Nanterre 2011 Contribution individuelle de Bernard Roux sur Vie Syndicale
Des-organisations des luttes ?
Bernard Roux
Mars 2011
Une catastrophe peut se définir comme l'irruption dans une trajectoire continue d'une discontinuité, d'un soudain passage sur un autre plan. Comme un piéton qui marche puis chute, le sol se dérobant sous ses pas.
Cette image fait sens au moment où nous ressentons tous, plus ou moins, cette impression que notre monde universitaire bascule dans un autre univers.
Car c'est bien de cela qu'il s'agit.
La gestion locale de la masse salariale a pour immédiat corrollaire un statut de salarié d'établissement.
Nos nouveaux modes de gouvernance entérinent la dégradation du statut d'universitaire, membre pensant d'une communauté, en subordonné d'un pouvoir économique ou local. "Nos" PRES sont déjà le lieu d'une "hybridation" public-privé, d'un peu ragoutant mélange des genres. Et que préfigurent les IDEX sinon une restructuration et un plan social sans précédent dans la recherche, voire dans l'enseignement ?
Face à cela, notre discours souvent clair reste pourtant dans la continuité. Quand les réformes font rupture, nos anciens schémas sont à la peine.
Pouvons-nous poser encore les questions public/privé ou universités/écoles en termes de frontières quand le ver est dans le fruit ? De même, le contraste entre certaines revendications et les réalités nouvelles que nous devons affronter devient néfaste à la crédibilité de notre action. Mais surtout, les réformes portent volonté de reconstruire une autre culture universitaire. Là est le principal danger, déjà perceptible, d'un débordement de l'action, voire de la réflexion syndicale. Le discours des entreprises dans les fondations change, passant d'une logique de prestations a une volonté d'orientation. Nulle voix des collectivités locales, quelle que soit leur couleur, ne manque dans ma région lorsque l'on vote le soutien aux IDEX ou la fusion d'établissements.

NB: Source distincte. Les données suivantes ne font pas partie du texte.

(** One counter of [updatedEntry]:
    [typeof bulk[f] === 'number' ? bulk[f] : (existingEntry?.[f] ?? 0)]. *)
Definition bulkCounter (bulkData : CounterField -> option InputValue)
  (existingEntry : option DailyEntry) (f : CounterField) : Z :=
  match bulkData f with
  | Some (Num v) => v
  | _ => match existingEntry with
         | Some e => orZero (getCounter f e)
         | None => 0
         end
  end.

Definition updatedEntry (bulkData : CounterField -> option InputValue)
  (existingEntry : option DailyEntry) (dateString : string) : DailyEntry :=
  let c := bulkCounter bulkData existingEntry in
  mkEntry dateString
    (mkFields (c NewLeads) (c DiscardedLeads) (Some (c RepiqueLeads))
       (c LocalVisits) (c ContactingLeads) (c InProgressLeads)
       (c ScheduledLeads) (c NegotiationLeads) (c CreditAnalysisLeads)
       (c ApprovedLeads) (c SignedLeads)
       (Some (match existingEntry with
              | Some e => orEmpty (discardReason e)
              | None => ""
              end))).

Quelles analyses avons-nous de cela ?
Nous restons encore plus dans la continuité de notre organisation. La liste forum-supérieur, les CA sontelles les lieux d'une résistance active ou d'échanges assez convenus et bien éloignés du terrain ? Sommes-nous de si convaincants défenseurs de la démocratie universitaire avec notre fonctionnement en tendances assez opaques et verrouillées ? Pensons-nous pouvoir tenir longtemps avec la montée conjointe du sur-travail et de la conflictualité dans notre vie professionnelle ? Notre syndicalisme qui se dit de luttes n'est-il pas en panne pour structurer et articuler un combat syndical dont la dimension locale n'ira que croissant ?
Ces questions se posent à nous dans l'urgence. Elles sont pourtant anciennes, et interrogent bien plus notre culture commune, notre volonté de se doter d'un outil syndical à la hauteur des enjeux que la politique d'une direction nationale. La constance de nos directions et de nos schémas ne les ont rendues que plus prégnantes.
Le site de ma section locale proclame "Pour une autre Université". Cette rupture à laquelle nous aspirons, nous devons la provoquer, la faire vivre et en premier dans d'autres pratiques syndicales. Sinon, faute d'un syndicat efficace et attentif à leurs attentes, nos collègues-citoyens utiliseront même vis-à-vis de nous leur dernière arme : l'abstention.